In defence of experts The US election, once again, looks to be a calamitous one for pollsters.
However, one thing was lost in the wailing and gnashing of teeth: a lot of experts DID see this coming.
Consider the “red mirage”. This is the event, expressed by Michael Bloomberg’s data group Hawkfish and Senator Bernie Sanders that Trump would be well ahead in various battleground states on election night, on account of the delay in counting mail-in votes (which tend to lean Democrat) and use that “mirage” to continue to attack the legitimacy of the election process.
And, word for word, that is what has happened.
What say you, Senate? One area where the experts can’t be let off, however, is the Senate race.
Democrats had high hopes of retaking the Senate, but Republicans are looking better than expected in most close races.
The Democrats lost the seat they were expected to lose in Alabama, and flipped the seat they were expected to flip in Colorado. This left them needing to at least three seats to take majority, provided Joe Biden wins.
Apart from Colorado, Democratic candidates polled well in Arizona, Maine, and North Carolina.

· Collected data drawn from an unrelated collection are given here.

Lemma count_key {V} (g : V → bool) (i : uuid) v (l : list (uuid * V)) :
  NoDup l.*1 → (i, v) ∈ l → count_if (λ r : uuid * V, bool_decide (r.1 = i) && g r.2) l = Z.b2z (g v).
Proof.
  induction l as [|[k w] l IH]; [by intros _ ?%elem_of_nil|]. simpl.
  intros [Hni Hnd]%list.NoDup_cons Hin. rewrite count_if_cons. simpl.
  apply elem_of_cons in Hin as [[= <- <-]|Hin].
  - rewrite bool_decide_eq_true_2, count_key_none by done. simpl. lia.
  - rewrite IH by done. rewrite bool_decide_eq_false_2; [done|]. intros ->. apply Hni, list_elem_of_fmap.
    by exists (i, v).
Qed.

Lemma owing_nil db : owing [] db ↔ once_inv db.
Proof.
  unfold owing, once_inv. split.
  - intros [H _] i. specialize (H i). rewrite count_if_nil in H. lia.
  - intros H. split; [intros i; rewrite count_if_nil, H; lia|]. intros i Hi. by apply elem_of_nil in Hi.
Qed.

Lemma owing_perm ids ids' db : ids ≡ₚ ids' → owing ids db → owing ids' db.
Proof.
  intros Hp [H1 H2]. split.
  - intros i. rewrite <- (count_if_perm _ _ _ Hp). apply H1.
  - intros i. rewrite <- Hp. apply H2.
Qed.

(** ** Writes of a row *)

(** Only a running job can become completed, and a completed one stays so. *)
Lemma fsm_completed old new :
  jobs_fsm old new = true → status old ≠ js_running → completed new = completed old.
Proof.
  intros Hf Hr. apply jobs_fsm_status in Hf. unfold completed.
  destruct Hf as [->|Hl]; [done|]. by destruct (status old), (status new).
Qed.

Lemma owing_write ids db i old new :
  owing ids db → jobs db !! i = Some old → completed new = completed old →
  owing ids (db <| jobs := <[i := new]> (jobs db) |>).
Proof.
  intros [H1 H2] Hi Hc. split.
  - intros i'. specialize (H1 i'). unfold completions, archived_completed, completed_now in *. simpl.
    rewrite lookup_insert. destruct (decide (i = i')) as [<-|]; [|done].
    rewrite Hi in H1. simpl in *. by rewrite Hc.
  - intros i' Hin. destruct (H2 i' Hin) as (j & Hj & Hcj). simpl. rewrite lookup_insert.
    destruct (decide (i = i')) as [<-|]; [|eauto]. exists new. split; [done|].
    rewrite Hc. congruence.
Qed.

Lemma owing_complete ids db i old new :
  owing ids db → jobs db !! i = Some old → completed old = false → completed new = true →
  owing (i :: ids) (db <| jobs := <[i := new]> (jobs db) |>).
Proof.
  intros [H1 H2] Hi Ho Hn. split.
  - intros i'. specialize (H1 i'). unfold completions, archived_completed, completed_now in *. simpl.
    rewrite count_if_cons, lookup_insert. destruct (decide (i = i')) as [<-|Hne].
    + rewrite bool_decide_eq_true_2 by done. rewrite Hi in H1. simpl in *. rewrite Hn. rewrite Ho in H1.
      simpl in *. lia.
    + rewrite bool_decide_eq_false_2 by done. simpl. lia.
  - intros i' Hin. simpl. rewrite lookup_insert. destruct (decide (i = i')) as [<-|Hne]; [eauto|].
    apply H2. apply elem_of_cons in Hin as [->|?]; done.
Qed.

#[export] Instance owing_idle ids : IdleStable (owing ids).
Proof.
  intros db i old new HP Hi Ho _ _ _ _ Hf _. eapply owing_write; [done|done|].
  apply fsm_completed; [done|]. intros E. unfold unowned in Ho. by rewrite E in Ho.
Qed.

(** A write that never completes a job. *)
Lemma owing_not_completing ids i f :
  (∀ j, completed (f j) = false) → keeps (owing ids) (update_job i f).
Proof.
  intros Hf. apply hoare_update_job; [done|]. intros db old HP Hi _ Hfsm _.
  eapply owing_write; [done|done|]. rewrite Hf. symmetry.
  apply jobs_fsm_status in Hfsm. specialize (Hf old). unfold completed in *.
  destruct Hfsm as [->|Hl]; [done|]. by destruct (status old), (status (f old)).
Qed.

Lemma owing_emit ids env t e p pl : t ≠ "job.completed" → keeps (owing ids) (emit env t e p pl).
Proof.
  intros Ht. apply keeps_modify. intros db [H1 H2]. split; [|done]. intros i. specialize (H1 i).
  unfold completions, archived_completed, completed_now in *. simpl.
  rewrite count_if_app, count_if_cons, count_if_nil.
  unfold completed_event at 2. simpl. rewrite bool_decide_eq_false_2 by done. simpl. lia.
Qed.

Lemma owing_paid ids env e p pl :
  hoare (owing (e :: ids)) (emit env "job.completed" e p pl) (λ _, owing ids).
Proof.
  apply hoare_modify. intros db [H1 H2]. split.
  - intros i. specialize (H1 i). unfold completions, archived_completed, completed_now in *. simpl.
    rewrite count_if_cons in H1. rewrite count_if_app, count_if_cons, count_if_nil.
    unfold completed_event at 2. simpl.
    lia.
  - intros i Hi. apply H2. by right.
Qed.

Lemma owing_emit_each ids env t pl l k :
  t ≠ "job.completed" → keeps (owing ids) (emit_each env t pl l k).
Proof.
  intros Ht. unfold emit_each. apply keeps_bind; [apply keeps_gets|]. intros rows.
  apply keeps_foreach. intros r. by apply owing_emit.
Qed.

(** ** Reports *)

Ltac owing_seq :=
  first [ progress frame_step | apply keeps_gets | apply keeps_ret
        | apply owing_emit; done | apply owing_emit_each; done
        | apply keeps_finish_dependents; apply _ | apply keeps_cancel_descendants; apply _ ].
Ltac owing_keeps := as_keeps; repeat first [owing_seq | keeps_step].

Lemma hoare_completed ids env i j f :
  owns_running f j = true →
  hoare (λ db, owing ids db ∧ jobs db !! i = Some j) (update_job i (completed_row env))
    (λ _, owing (i :: ids)).
Proof.
  intros [_ Hrun%bool_decide_eq_true]%andb_true_iff. apply hoare_update_job.
  - intros db [_ Hi]. congruence.
  - intros db old [HP Hi] Hi' _ _ _. rewrite Hi in Hi'. injection Hi' as <-.
    eapply owing_complete; [done|done| |done]. unfold completed. by rewrite Hrun.
Qed.

Lemma once_success env i f x : keeps (owing []) (report_success env i f x).
Proof.
  unfold report_success. apply hoare_read. intros [j|]; [|apply hoare_ret; by intros db []].
  destruct (owns_running f j) eqn:Hown; simpl; [|apply hoare_ret; by intros db []].
  eapply hoare_bind; [by eapply hoare_completed|]. intros [].
  do 8 (eapply hoare_seq; [owing_seq|]; intros ?).
  eapply hoare_bind; [apply owing_paid|]. intros []. by apply hoare_ret.
Qed.

Lemma once_failure env i f o cls msg perm : keeps (owing []) (report_failure env i f o cls msg perm).
Proof.
  unfold report_failure. apply keeps_bind; [apply keeps_gets|]. intros [[j rp]|]; [|apply keeps_ret].
  destruct (negb _); [apply keeps_ret|]. apply keeps_bind; [apply owing_not_completing|intros []].
  { intros j'. unfold completed, failed_row. simpl. by destruct (exhausted _ _ _). }
  destruct (exhausted perm rp j), (decide (o = xo_lost)); owing_keeps.
Qed.

Lemma once_snooze env i f x d : keeps (owing []) (report_snooze env i f x d).
Proof.
  unfold report_snooze. apply keeps_bind; [apply keeps_gets|]. intros [[j rp]|]; [|apply keeps_ret].
  destruct (negb _); [apply keeps_ret|]. apply keeps_bind; [by apply owing_not_completing|intros []].
  owing_keeps.
Qed.

(** The jobs a batch completes are distinct. *)
Lemma batch_update_NoDup env input :
  hoare (λ _, True) (batch_update env input) (λ out _, NoDup out.*1).
Proof.
  induction input as [|[[i f] x] rest IH]; simpl; [apply hoare_ret; intros; constructor|].
  apply hoare_read. intros oj. destruct (from_option _ _ oj) eqn:Hown.
  2:{ eapply hoare_weaken; [|exact IH]. done. }
  destruct oj as [j|]; [|done].
  eapply (hoare_bind _ _ (λ _ db, jobs db !! i = Some (completed_row env j))).
  { apply hoare_update_job; [intros db [_ Hi]; congruence|].
    intros db old [_ Hi] Hi' _ _ _. rewrite Hi in Hi'. injection Hi' as <-. simpl. apply lookup_insert_eq. }
  intros []. eapply hoare_bind.
  { eapply hoare_weaken; [|apply hoare_and; [exact IH|by apply (batch_update_skips env rest i (completed_row env j))]].
    intros db Hi. split; [done|exact Hi]. }
  intros out. apply hoare_ret. intros db [Hnd [_ Hni]]. simpl. by constructor.
Qed.

Lemma once_batch_update env input ids :
  hoare (owing ids) (batch_update env input) (λ out, owing (rev out.*1 ++ ids)).
Proof.
  revert ids. induction input as [|[[i f] x] rest IH]; intros ids; simpl; [by apply hoare_ret|].
  apply hoare_read. intros oj. destruct (from_option _ _ oj) eqn:Hown.
  2:{ eapply hoare_weaken; [|apply IH]. by intros db []. }
  destruct oj as [j|]; [|done].
  eapply hoare_bind; [by eapply hoare_completed|]. intros []. eapply hoare_bind; [apply IH|]. intros out.
  apply hoare_ret. intros db HP. simpl. rewrite <- app_assoc. exact HP.
Qed.

(** The events of the batch: one for each of the jobs. *)
Lemma owing_batch_rows ids db :
  NoDup ids → owing ids db →
  ids ≡ₚ (merge_sort (by_key (λ r : uuid * Job, Z.of_N (project_id r.2)))
           (select (λ i _, bool_decide (i ∈ ids) && true) (jobs db))).*1.
Proof.
  intros Hnd [_ Hex]. rewrite merge_sort_Permutation.
  apply NoDup_Permutation; [done|apply NoDup_select|]. intros i. rewrite list_elem_of_fmap. split.
  - intros Hi. destruct (Hex i Hi) as (j & Hj & _). exists (i, j). split; [done|].
    apply elem_of_select. split; [done|]. by rewrite bool_decide_eq_true_2.
  - intros ([i' j] & -> & [_ Hi]%elem_of_select). rewrite andb_true_r in Hi. by apply bool_decide_eq_true in Hi.
Qed.

Lemma owing_pay_all env pl ids :
  NoDup ids → hoare (owing ids) (emit_each env "job.completed" pl ids (λ _, true)) (λ _, owing []).
Proof.
  intros Hnd. unfold emit_each. apply hoare_read. intros rows.
  eapply hoare_conseq; [apply (hoare_foreach (λ l, owing l.*1) rows)| |done].
  - intros [i j] l. apply owing_paid.
  - intros db [HP <-]. eapply owing_perm; [|exact HP]. by apply owing_batch_rows.
Qed.

Lemma once_batch env input : keeps (owing []) (report_success_batch env input).
Proof.
  unfold report_success_batch.
  eapply hoare_bind.
  { eapply hoare_weaken; [|apply hoare_and; [apply (once_batch_update env input [])|apply batch_update_NoDup]].
    by intros db HP. }
  intros out. cbv beta zeta. apply (hoare_assume (NoDup out.*1)); [by intros db []|]. intros Hnd.
  apply (hoare_weaken _ (owing out.*1)).
  { intros db [HP _]. eapply owing_perm; [|exact HP]. rewrite app_nil_r. symmetry. apply Permutation_rev. }
  destruct (out.*1) as [|i ids] eqn:Hids; [by apply hoare_ret|]. rewrite <- Hids in *. clear i ids Hids.
  eapply hoare_seq; [apply keeps_traverse; intros; apply keeps_finish_dependents; apply _|].
  intros woke. do 6 (eapply hoare_seq; [try (apply keeps_foreach; intros ?); owing_seq|]; intros ?).
  eapply hoare_seq; [owing_seq|]. intros [].
  eapply hoare_bind; [by apply owing_pay_all|]. intros []. by apply hoare_ret.
Qed.

(** ** The other operations *)

Lemma keeps_owing_nil {A} (m : sql A) : keeps (owing []) m → keeps once_inv m.
Proof.
  intros Hm. eapply hoare_conseq; [exact Hm| |]; intros *; apply owing_nil.
Qed.

(** A statement that writes no row of [jobs] as completed and no event. *)
Lemma once_same db db' :
  events db' = events db → jobs_archive db' = jobs_archive db →
  (∀ i, completed_now i db' = completed_now i db) → once_inv db → once_inv db'.
Proof.
  intros He Ha Hc HP i. unfold completions, archived_completed. rewrite He, Ha, Hc. apply HP.
Qed.

Lemma once_new i j : status j ≠ js_completed → keeps once_inv (insert_job i j).
Proof.
  intros Hj db HP. unfold insert_job. destruct (negb _); [done|]. destruct (negb _); [done|].
  destruct (bool_decide _) eqn:Hi; simpl; [done|]. destruct (tick_taken j db); simpl; [done|].
  apply bool_decide_eq_false, eq_None_not_Some in Hi.
  apply (once_same db); [done|done| |done]. intros i'. unfold completed_now. simpl.
  rewrite lookup_insert. destruct (decide (i = i')) as [<-|]; [|done]. rewrite Hi. simpl.
  unfold completed. by rewrite bool_decide_eq_false_2.
Qed.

Iowa, Georgia, and Montana also looked like they could be in play. Indeed, forecaster FiveThirtyEight gave Democrats a three-in-four chance of flipping the Senate.
And yet. Republican Susan Collins has claimed victory in Maine, Iowa is gone and the Republicans are leading in North Carolina.
At time of writing, there is still a path to a Democratic Senate, but it is tight. Meaning we could well end up with the kind of deadlock that was so much fun during the Obama years.